Puis, comme s’il ne suffisait pas de cette boutade, le vieux se mit en mode mitraillette et mitrailla l’enfant. Voyons ! A son âge encore tendre, il devrait songer à être Mozart pour écrire la musique que son cœur lui chante, quitte à mourir endetté au point qu’on ignore le lieu de sa sépulture ; être Van Gogh pour peindre les tableaux que son cœur lui inspire, quitte á mourir miséreux et qu’après sa mort, ses tableaux de génie invendus ou bradés se vendent à prix d’or et brillent dans les splendides collections des amoureux d’art, japonais, américains, français, etc. ; être Karl Marx, oublié dans un cimetière de Londres, auteur d’une pensée qui faillit créer une nouvelle civilisation, Karl Marx dont Albert Camus, malgré moult critiques et réserves, dit qu’il fut un ‘‘déniaiseur hors pair’’ ; être Fleming pour inventer la pénicilline, etc. Sinon, cher enfant, le monde continuera de parler de l’Afrique en termes de continent ‘‘dont la place se trouve encore au seuil de l’histoire universelle’’ (prof. Hegel, en 1831-1832) ou même de ‘‘pays de m…’’ (Pr. Trump, en janvier 2018).
L’enfant mitraillé résista, il ne s’effondra pas. Il souriait, en voyant le vieux glisser de la déviance vers la démence. Ce qu’il disait n’avait pas de sens. Tout le monde sait que ce qui, dans notre société, donne à boire et à manger tant soit peu et même en abondance, c’est la stratégie du singe national : ne rien voir, ne rien entendre, ne rien dire, c’est-à-dire émettre les mêmes sons que tout le monde, même si, au fond de soi, le son est différent. ‘‘Frappe-toi le cœur, c’est là le génie.’’ Cette note de Rimbaud sonne ici cacophonique, sauf à vouloir se mettre la société à dos, ce qui…, ô Dieu ! On ne saurait ramer à contre-courant.

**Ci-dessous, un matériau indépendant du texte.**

(** Modelled from the spec: every change of the tree goes through a helper
    that marks the document dirty. *)
Definition mutate (f : Element → Element) : method WrappedXml unit :=
  modify (λ self, {| xml_root := f (xml_root self); dirty := true |}).

(** Modelled from the spec: creates the missing nodes of the path, sets the
    text of the leaf, marks the document dirty. *)
Definition set_subnode_text (p : path) (v : option string)
  : method WrappedXml unit :=
  mutate (with_subelement p (set_text v)).

(** Modelled from the spec: the auto-vivification entry point; the caller's
    change of the leaf it receives is [f]. *)
Definition make_subelement_with_parents (p : path) (f : Element → Element)
  : method WrappedXml unit :=
  mutate (with_subelement p f).

End wrappedxml.

(** ** Entities reached through links *)

Module links.
Import etree.

(** Modelled from the spec: a class for which the session holds a factory;
    the factory builds an empty shell around a link. *)
Class LinkTarget (T : Type) := from_link : option string → T.

(** Modelled from the spec: a link node that is absent resolves to [None];
    one that is present resolves to the shell of the entity its [uri]
    attribute names.  Fetching the shell's document is the transport's work
    and is not modelled. *)
Definition from_link_node {T} `{LinkTarget T} (node : option Element)
  : option T :=
  match node with
  | None => None
  | Some n => Some (from_link (attrib n !! "uri"))
  end.

(** Modelled from the spec: a workflow stage ([configuration/stage.py]) and a
    control type, each known by the uri of its link; the session hands out one
    entity for one uri, so two resolutions of one uri are the same stage. *)
Record Stage := { stage_uri : option string }.

Record ControlType := { control_type_uri : option string }.

Global Instance Stage_eq_dec : EqDecision Stage.
Proof. solve_decision. Defined.

Global Instance Stage_countable : Countable Stage.
Proof.
  refine (inj_countable' stage_uri Build_Stage _).
  intros []. reflexivity.
Defined.

(** Modelled from the spec: a container ([container.py]), known by the uri of
    its link. *)
Record Container := { container_uri : option string }.

Global Instance Stage_link : LinkTarget Stage := Build_Stage.
Global Instance Container_link : LinkTarget Container := Build_Container.
Global Instance ControlType_link : LinkTarget ControlType := Build_ControlType.

End links.

(** ** Field descriptors ([s4/clarity/_internal/props.py]) *)

Module props.
Import etree wrappedxml links.

(** Modelled from the spec (section 4.2): a bindable field with a shared
    contract.  Reading resolves the field against the owner's document;
    writing goes to the document's write primitive unless the field is
    read-only, in which case the write is refused before anything is done. *)
Record descriptor (R W : Type) := {
  readonly : bool;
  fget : WrappedXml → R;
  fset : W → method WrappedXml unit
}.
Arguments readonly {R W} d.
Arguments fget {R W} d self.
Arguments fset {R W} d value.

Definition descriptor_get {R W} (d : descriptor R W) : method WrappedXml R :=
  reads (fget d).

Definition descriptor_set {R W} (d : descriptor R W) (value : W)
  : method WrappedXml unit :=
  if readonly d then raise "can't set attribute" else fset d value.

(** Modelled from the spec: an XML attribute of the node at [p] ([[]] is the
    document root, the default); writing creates the node when it is
    missing. *)
Definition attribute_property (attribname : string) (p : path) (ro : bool)
  : descriptor (option string) string :=
  {| readonly := ro;
     fget := λ self, find p (xml_root self) ≫= λ n, attrib n !! attribname;
     fset := λ v, mutate (with_subelement p (set_attrib attribname v)) |}.

(** Modelled from the spec: the text of the subnode at [p]. *)
Definition subnode_property (p : path) (ro : bool)
  : descriptor (option string) string :=
  {| readonly := ro;
     fget := λ self, find p (xml_root self) ≫= text;
     fset := λ v, set_subnode_text p (Some v) |}.

(** Modelled from the spec: a reference subnode at [p], read as the entity it
    links to, through the factory of the target type [T], and written as the
    uri of the entity to link. *)
Definition subnode_link (T : Type) `{LinkTarget T} (p : path) (ro : bool)
  : descriptor (option T) string :=
  {| readonly := ro;
     fget := λ self, from_link_node (find p (xml_root self));
     fset := λ v, mutate (with_subelement p (set_attrib "uri" v)) |}.

(** Modelled from the spec: the children with tag [child] of the container at
    [p], each as a view of its node, in document order; read-only at the level
    of the list.  The class of the views, the first argument in
    [artifact.py], only says which descriptors apply to them. *)
Definition subnode_element_list (p : path) (child : string) (ro : bool)
  : descriptor (list WrappedXml) (list WrappedXml) :=
  {| readonly := ro;
     fget := λ self,
       match find p (xml_root self) with
       | None => []
       | Some c => wrap <$> filter (λ n, tag n = child) (children c)
       end;
     fset := λ _, raise "can't set attribute" |}.

End props.

(** ** The artifact ([s4/clarity/artifact.py]) *)

Module artifact.
Import etree wrappedxml links props.

Definition QC_PASSED : string := "PASSED".
Definition QC_FAILED : string := "FAILED".
Definition QC_UNKNOWN : string := "UNKNOWN".

Definition STAGE_STATUS_QUEUED : string := "QUEUED".
Definition STAGE_STATUS_REMOVED : string := "REMOVED".
Definition STAGE_STATUS_IN_PROGRESS : string := "IN_PROGRESS".

Module WorkflowStageHistory.
Definition uri := attribute_property "uri" [] false.
Definition status := attribute_property "status" [] false.
Definition name := attribute_property "name" [] false.
Definition stage := subnode_link Stage [] false.
End WorkflowStageHistory.

Module ReagentLabel.
Definition name := attribute_property "name" [] true.
End ReagentLabel.

(** Modelled from the spec: a file ([s4/clarity/file.py]), either a shell
    around a link, whose document is not fetched yet, or a new record with a
    document of its own; [file_name] is the attribute [name] that the artifact
    assigns. *)
Record File := {
  file_uri : option string;
  file_name : option string;
  file_xml : option WrappedXml
}.

Definition FILE_TAG : string := "{http://genologics.com/ri/file}file".

Global Instance File_link : LinkTarget File :=
  λ u, {| file_uri := u; file_name := None; file_xml := None |}.

(** The artifact object: what [__init__] passes on to [ClarityElement]
    besides the session, with the document loaded. *)
Record Artifact := {
  uri : option string;
  name : option string;
  limsid : option string;
  xml : WrappedXml
}.

(** Modelled from the spec: [File.new_empty], a new record with no link and an
    empty document.  What the new file keeps of the element it is created for
    is not visible in the sources and is left out. *)
Definition File_new_empty (attachment_point : Artifact) : File :=
  {| file_uri := None; file_name := None;
     file_xml := Some (wrap (new_element FILE_TAG)) |}.

(** [f.name = value] *)
Definition File_set_name (value : option string) (f : File) : File :=
  {| file_uri := file_uri f; file_name := value; file_xml := file_xml f |}.

(** A method of [WrappedXml] called on the artifact, which inherits it. *)
Definition inherited {A} (m : method WrappedXml A) : method Artifact A :=
  λ self,
    let '(r, w) := m (xml self) in
    (r, {| uri := uri self; name := name self; limsid := limsid self;
           xml := w |}).

Definition UNIVERSAL_TAG : string :=
  "{http://genologics.com/ri/artifact}artifact".

Definition type := subnode_property ["type"] false.
Definition output_type := subnode_property ["output-type"] false.
Definition location_value := subnode_property ["location"; "value"] false.
Definition workflow_stages :=
  subnode_element_list ["workflow-stages"] "workflow-stage" true.
Definition reagent_labels := subnode_element_list [] "reagent-label" true.

Definition file : method Artifact (option File) :=
  do node <- inherited (xml_find [FILE_TAG]);
  let f : option File := from_link_node node in
  match f with
  | None =>
      do self <- reads id;
      do self_name <- reads name;
      ret (Some (File_set_name self_name (File_new_empty self)))
  | Some _ => ret f
  end.

Definition is_control : method Artifact bool :=
  do node <- inherited (xml_find ["control-type"]);
  ret (bool_decide (node ≠ None)).

Definition control_type : method Artifact (option ControlType) :=
  do node <- inherited (xml_find ["control-type"]);
  ret (from_link_node node).

(** One turn of the loop of [queued_stages]. *)
Definition queued_stages_step (queued_stages : gset (option Stage))
    (stage_history : WrappedXml) : gset (option Stage) :=
  let status := fget WorkflowStageHistory.status stage_history in
  let stage := fget WorkflowStageHistory.stage stage_history in
  if bool_decide (status = Some STAGE_STATUS_QUEUED) then
    queued_stages ∪ {[ stage ]}
  else if bool_decide (status = Some STAGE_STATUS_REMOVED)
          || bool_decide (status = Some STAGE_STATUS_IN_PROGRESS) then
    queued_stages ∖ {[ stage ]}
  else queued_stages.

Definition queued_stages : method Artifact (gset (option Stage)) :=
  do histories <- inherited (descriptor_get workflow_stages);
  ret (foldl queued_stages_step ∅ histories).

(** The reading of the spec: among the history entries of a stage whose status
    is QUEUED, REMOVED or IN_PROGRESS, the most recent one is the last in
    document order.  This definition follows the spec's words and is compared
    with [queued_stages] below. *)
Definition relevant_status (status : option string) : bool :=
  bool_decide (status = Some STAGE_STATUS_QUEUED)
  || bool_decide (status = Some STAGE_STATUS_REMOVED)
  || bool_decide (status = Some STAGE_STATUS_IN_PROGRESS).

Definition most_recent_relevant (stage : option Stage)
    (histories : list WrappedXml) : option WrappedXml :=
  last
    (filter
       (λ h, fget WorkflowStageHistory.stage h = stage
             ∧ relevant_status (fget WorkflowStageHistory.status h) = true)
       histories).

Definition queued_by_most_recent (stage : option Stage)
    (histories : list WrappedXml) : Prop :=
  ∃ h, most_recent_relevant stage histories = Some h
       ∧ fget WorkflowStageHistory.status h = Some STAGE_STATUS_QUEUED.

Definition qc : method Artifact (option bool) :=
  do qctext <- inherited (get_node_text ["qc-flag"]);
  if bool_decide (qctext = Some QC_PASSED) then ret (Some true)
  else if bool_decide (qctext = Some QC_FAILED) then ret (Some false)
  else ret None.

Definition set_qc_flag (value : option bool) : method Artifact unit :=
  let qc :=
    match value with
    | None => QC_UNKNOWN
    | Some true => QC_PASSED
    | Some false => QC_FAILED
    end in
  inherited (set_subnode_text ["qc-flag"] (Some qc)).

(** The table of the docstring of [qc], read from the boolean to the text. *)
Definition qc_marker (value : option bool) : string :=
  match value with
  | None => QC_UNKNOWN
  | Some true => QC_PASSED
  | Some false => QC_FAILED
  end.

(** [artifact.qc = value] *)
Definition qc_setter (value : option bool) : method Artifact unit :=
  set_qc_flag value.

Definition qc_passed : method Artifact bool :=
  do qctext <- inherited (get_node_text ["qc-flag"]);
  ret (bool_decide (qctext = Some QC_PASSED)).

Definition qc_failed : method Artifact bool :=
  do qctext <- inherited (get_node_text ["qc-flag"]);
  ret (bool_decide (qctext = Some QC_FAILED)).

Definition reagent_label_names : method Artifact (list (option string)) :=
  do labels <- inherited (descriptor_get reagent_labels);
  ret (fget ReagentLabel.name <$> labels).

Definition reagent_label_name : method Artifact (option string) :=
  do label_names <- reagent_label_names;
  let num_labels := length label_names in
  if bool_decide (1 < num_labels)%nat then
    raise "Artifact has multiple reagent labels."
  else if bool_decide (num_labels = 0)%nat then ret None
  else
    match label_names !! 0%nat with
    | Some label_name => ret label_name
    | None => raise "list index out of range"
    end.

Definition reagent_label_name_setter (reagent_label_name : string)
  : method Artifact unit :=
  inherited
    (make_subelement_with_parents ["reagent-label"]
       (set_attrib "name" reagent_label_name)).

Definition container : method Artifact (option Container) :=
  do node <- inherited (xml_find ["location"; "container"]);
  ret (from_link_node node).

(** The two methods of [File] that [open_file] calls.  What they do to the
    content of the file is the business of [file.py]; here only the call is
    recorded. *)
Inductive file_call := truncate | seek_to_end.

(** A file as [open_file] hands it out: the file, the attributes that
    [open_file] assigned to it ([None] for [writeable] when it assigned none)
    and the method it called on it, if any. *)
Record OpenedFile := {
  file_opened : File;
  f_only_write_locally : bool;
  f_mode : string;
  f_writeable : option bool;
  f_called : option file_call
}.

De l’avis de tous : ‘‘ Ne choque pas les gens. Pense comme eux et vis tranquillement ta vie’’.
Or donc, l’enfant mitraillé l’a été à tort, car il est à l’image de sa société en mode perroquet. Etudiant, il ne se reproche pas de singer, parfait imitateur, comme l’indique son sourire moqueur. Naguère, un de ses aînés, en quatrième année d’université, orthographiait Singor pour Senghor, et ne voyait pas de mal à cette absence d’effort. A une précédente table ronde, en novembre 2017, une étudiante, membre des ‘‘Jeunes Leaders du Bénin’’ (rien que ça !), avait demandé qu’on lui citât un seul Béninois ayant réussi sa carrière sans la corruption. Traduction : ‘‘Vous êtes ridicule avec votre discours de lutte contre la corruption. Il n’y a que la magouille pour avancer dans notre société. Pépé, va te rhabiller !’’ Si l’on croit possible d’arracher un jour notre société au répétitif irréfléchi du perroquet, on se trouve en butte à la question grave de la camerounaise Axelle Kabou : ‘‘Et si l’Afrique refusait le développement ?’’ De fait, à y regarder de près, du Dahomey esclavagiste de Béhanzin au Bénin libéral de Talon, où trouve-t-on, dans notre société, un élan propre à faire mentir les Hegel et les Trump ? Roi vaincu et mort en exil. Indépendance reçue et non conquise. Etc.
Alors rien à faire ? Arrêté en tenue d’Adam pour être conduit au lieu où la tête lui sera tranchée, l’homme, affublé d’une hernie scrotale, demanda á la police du roi si un petit pagne par-dessus ne serait pas de mise avant d’aller dehors. Une certaine idée de la décence et de la dignité nous indique la tâche à faire pour mettre notre société en mode dynamique.